(Data entries)
:::

(** X14. What a run needs and what it tells.  Without a url the
    handler does nothing.  With no Gemini key in the settings and none in
    the environment, the run ends in the error state and says that the key
    is missing, whatever the network and the model would have done.  With
    keys that hold white space only, it ends there too, with the fetcher's
    message that no key was found.  Whatever the error, the message shown
    is never empty, and the report of an earlier run stays on display. *)
Theorem audit_needs_a_key :
  (app_url st = "" ->
   App001.handleAudit world st = st /\ App000.handleAudit world st = st)
  /\ (app_url st <> "" -> app_apiKey st = "" ->
      API_KEY world = None \/ API_KEY world = Some "" ->
      let told := Error "API Key is missing. Please add your Gemini API Key in Settings." in
      App001.handleAudit world st = failed_with st told
      /\ App000.handleAudit world st = failed_with st told)
  /\ (app_url st <> "" ->
      blank (Some (app_apiKey st)) = true -> blank (Some (app_psKey st)) = true ->
      blank (API_KEY world) = true ->
      or_string (app_apiKey st) (match API_KEY world with Some k => k | None => "" end)
      <> "" ->
      let told :=
        Error "No API Key found. Please configure process.env.API_KEY or use Settings." in
      App001.handleAudit world st = failed_with st told
      /\ App000.handleAudit world st = failed_with st told)
  /\ (forall err,
        app_status (failed_with st err) = status_error
        /\ app_report (failed_with st err) = app_report st
        /\ exists told, app_error (failed_with st err) = Some told /\ told <> "").
Proof.
  split; [|split; [|split]].
  - intros U. unfold App001.handleAudit, App000.handleAudit. rewrite U. split; reflexivity.
  - intros U K E told.
    unfold App001.handleAudit, App000.handleAudit. rewrite (eqb_empty_false _ U).
    unfold App001.synthesize, App000.synthesize, App001.getEnvKey. rewrite K.
    destruct E as [-> | ->]; split; reflexivity.
  - intros U Ba Bp Be Nk told.
    assert (E : App001.getEnvKey world = match API_KEY world with
                                         | Some k => if k =? "" then None else Some k
                                         | None => None
                                         end) by reflexivity.
    assert (Same : match App001.getEnvKey world with Some k => k | None => "" end
                   = match API_KEY world with Some k => k | None => "" end).
    { rewrite E. destruct (API_KEY world) as [k|]; [|reflexivity].
      destruct (k =? "") eqn:Z; [|reflexivity]. apply String.eqb_eq in Z. auto. }
    assert (B : blank (Some (or_string (app_apiKey st)
                  (match API_KEY world with Some k => k | None => "" end))) = true).
    { apply blank_or_string; [exact Ba|].
      destruct (API_KEY world); [exact Be|reflexivity]. }
    unfold App001.handleAudit, App000.handleAudit. rewrite (eqb_empty_false _ U).
    unfold App001.synthesize, App000.synthesize. rewrite Same.
    rewrite (eqb_empty_false _ Nk).
    unfold PerformanceService.fetchRealAuditData.
    rewrite (resolve_key_blank _ _ _ Bp B Be). split; reflexivity.
  - intros err. cbn [failed_with app_status app_report app_error].
    split; [reflexivity|]. split; [reflexivity|].
    eexists. split; [reflexivity|].
    unfold or_string. destruct (message err =? "") eqn:Z; [discriminate|].
    apply String.eqb_neq. exact Z.
Qed.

:::

### Assigned task:
Up to and including the line with "the environment, the", output every line of the records above exactly, starting from the first; output nothing else.

### Response to the exercise:
(** X14. What a run needs and what it tells.  Without a url the
    handler does nothing.  With no Gemini key in the settings and none in
    the environment, the run ends in the error state and says that the key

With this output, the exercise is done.